## TASK BRIEF
For the entries below, repeat exactly each line starting with the one that contains "rational numbers their" and going on through the one that contains "From stdpp Require", and no others.

START GIVEN INFORMATION

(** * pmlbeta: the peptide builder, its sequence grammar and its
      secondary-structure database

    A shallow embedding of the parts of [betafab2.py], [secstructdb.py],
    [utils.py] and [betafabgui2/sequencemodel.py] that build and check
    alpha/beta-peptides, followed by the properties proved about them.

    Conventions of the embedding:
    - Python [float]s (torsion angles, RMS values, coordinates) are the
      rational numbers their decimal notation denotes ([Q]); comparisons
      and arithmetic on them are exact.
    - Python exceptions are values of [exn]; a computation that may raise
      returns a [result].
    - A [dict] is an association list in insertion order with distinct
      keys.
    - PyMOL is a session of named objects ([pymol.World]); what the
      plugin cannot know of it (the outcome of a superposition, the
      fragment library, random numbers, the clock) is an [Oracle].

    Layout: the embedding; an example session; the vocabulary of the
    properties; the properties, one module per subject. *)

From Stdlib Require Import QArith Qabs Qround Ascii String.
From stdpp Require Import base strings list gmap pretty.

END GIVEN INFORMATION
START GIVEN INFORMATION

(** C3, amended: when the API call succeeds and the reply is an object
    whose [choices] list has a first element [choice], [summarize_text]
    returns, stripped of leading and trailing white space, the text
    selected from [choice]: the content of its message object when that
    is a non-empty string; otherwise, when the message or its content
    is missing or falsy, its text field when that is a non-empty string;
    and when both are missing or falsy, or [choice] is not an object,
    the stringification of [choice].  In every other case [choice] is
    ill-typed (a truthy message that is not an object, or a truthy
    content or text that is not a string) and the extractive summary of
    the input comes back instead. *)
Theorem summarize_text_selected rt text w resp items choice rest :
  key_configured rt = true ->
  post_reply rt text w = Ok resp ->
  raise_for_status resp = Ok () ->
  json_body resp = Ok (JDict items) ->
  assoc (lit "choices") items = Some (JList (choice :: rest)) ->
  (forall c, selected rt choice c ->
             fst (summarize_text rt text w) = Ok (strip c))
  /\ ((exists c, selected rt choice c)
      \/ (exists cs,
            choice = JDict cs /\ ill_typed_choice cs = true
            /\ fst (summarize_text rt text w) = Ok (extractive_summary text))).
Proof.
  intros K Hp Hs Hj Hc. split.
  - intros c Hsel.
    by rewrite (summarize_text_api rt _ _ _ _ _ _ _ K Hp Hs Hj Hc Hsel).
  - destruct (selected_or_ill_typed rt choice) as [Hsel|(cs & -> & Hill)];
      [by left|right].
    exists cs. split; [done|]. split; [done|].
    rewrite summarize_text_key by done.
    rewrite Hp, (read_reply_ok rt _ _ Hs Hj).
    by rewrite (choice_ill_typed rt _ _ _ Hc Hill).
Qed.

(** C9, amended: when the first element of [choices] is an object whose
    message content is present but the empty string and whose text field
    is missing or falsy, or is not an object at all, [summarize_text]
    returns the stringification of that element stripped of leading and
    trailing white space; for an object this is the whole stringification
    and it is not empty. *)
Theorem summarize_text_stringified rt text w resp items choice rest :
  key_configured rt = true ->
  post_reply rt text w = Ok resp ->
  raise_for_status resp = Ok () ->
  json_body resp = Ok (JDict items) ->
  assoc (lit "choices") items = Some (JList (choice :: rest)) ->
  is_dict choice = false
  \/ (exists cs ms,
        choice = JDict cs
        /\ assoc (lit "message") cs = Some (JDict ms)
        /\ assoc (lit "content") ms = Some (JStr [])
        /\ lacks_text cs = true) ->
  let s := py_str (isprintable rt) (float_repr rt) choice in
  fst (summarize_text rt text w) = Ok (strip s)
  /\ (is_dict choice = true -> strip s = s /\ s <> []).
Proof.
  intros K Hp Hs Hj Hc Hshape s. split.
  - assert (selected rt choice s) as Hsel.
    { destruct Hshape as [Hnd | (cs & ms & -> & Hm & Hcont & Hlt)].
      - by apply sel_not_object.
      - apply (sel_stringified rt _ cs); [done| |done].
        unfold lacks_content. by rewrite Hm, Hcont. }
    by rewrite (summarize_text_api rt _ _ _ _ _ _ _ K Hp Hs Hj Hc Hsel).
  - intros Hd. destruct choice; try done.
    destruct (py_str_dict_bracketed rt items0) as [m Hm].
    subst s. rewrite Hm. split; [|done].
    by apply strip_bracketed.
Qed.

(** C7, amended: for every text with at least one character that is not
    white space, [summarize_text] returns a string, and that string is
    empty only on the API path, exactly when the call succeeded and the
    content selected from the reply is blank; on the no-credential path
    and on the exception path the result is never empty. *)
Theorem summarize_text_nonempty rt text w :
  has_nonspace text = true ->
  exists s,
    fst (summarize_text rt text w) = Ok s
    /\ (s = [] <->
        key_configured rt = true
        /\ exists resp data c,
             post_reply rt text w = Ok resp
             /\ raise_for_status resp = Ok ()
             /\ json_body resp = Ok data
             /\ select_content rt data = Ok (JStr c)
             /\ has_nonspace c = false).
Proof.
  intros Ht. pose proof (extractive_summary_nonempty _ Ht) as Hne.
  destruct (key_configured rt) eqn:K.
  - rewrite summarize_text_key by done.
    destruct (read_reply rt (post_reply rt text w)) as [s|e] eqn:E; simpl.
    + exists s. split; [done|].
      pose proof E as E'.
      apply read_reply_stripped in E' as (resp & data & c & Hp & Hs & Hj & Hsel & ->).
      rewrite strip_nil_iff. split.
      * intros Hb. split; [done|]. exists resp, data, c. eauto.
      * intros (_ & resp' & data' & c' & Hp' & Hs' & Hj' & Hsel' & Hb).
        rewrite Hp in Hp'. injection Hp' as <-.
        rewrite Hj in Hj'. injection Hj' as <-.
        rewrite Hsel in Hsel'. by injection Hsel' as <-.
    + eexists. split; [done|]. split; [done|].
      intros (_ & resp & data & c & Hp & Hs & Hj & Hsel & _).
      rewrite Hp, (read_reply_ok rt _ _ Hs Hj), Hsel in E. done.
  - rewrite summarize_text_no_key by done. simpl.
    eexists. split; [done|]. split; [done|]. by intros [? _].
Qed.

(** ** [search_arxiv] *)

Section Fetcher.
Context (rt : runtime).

END GIVEN INFORMATION

## EXPECTED OUTPUT
      rational numbers their decimal notation denotes ([Q]); comparisons
      and arithmetic on them are exact.
    - Python exceptions are values of [exn]; a computation that may raise
      returns a [result].
    - A [dict] is an association list in insertion order with distinct
      keys.
    - PyMOL is a session of named objects ([pymol.World]); what the
      plugin cannot know of it (the outcome of a superposition, the
      fragment library, random numbers, the clock) is an [Oracle].

    Layout: the embedding; an example session; the vocabulary of the
    properties; the properties, one module per subject. *)

From Stdlib Require Import QArith Qabs Qround Ascii String.
From stdpp Require Import base strings list gmap pretty.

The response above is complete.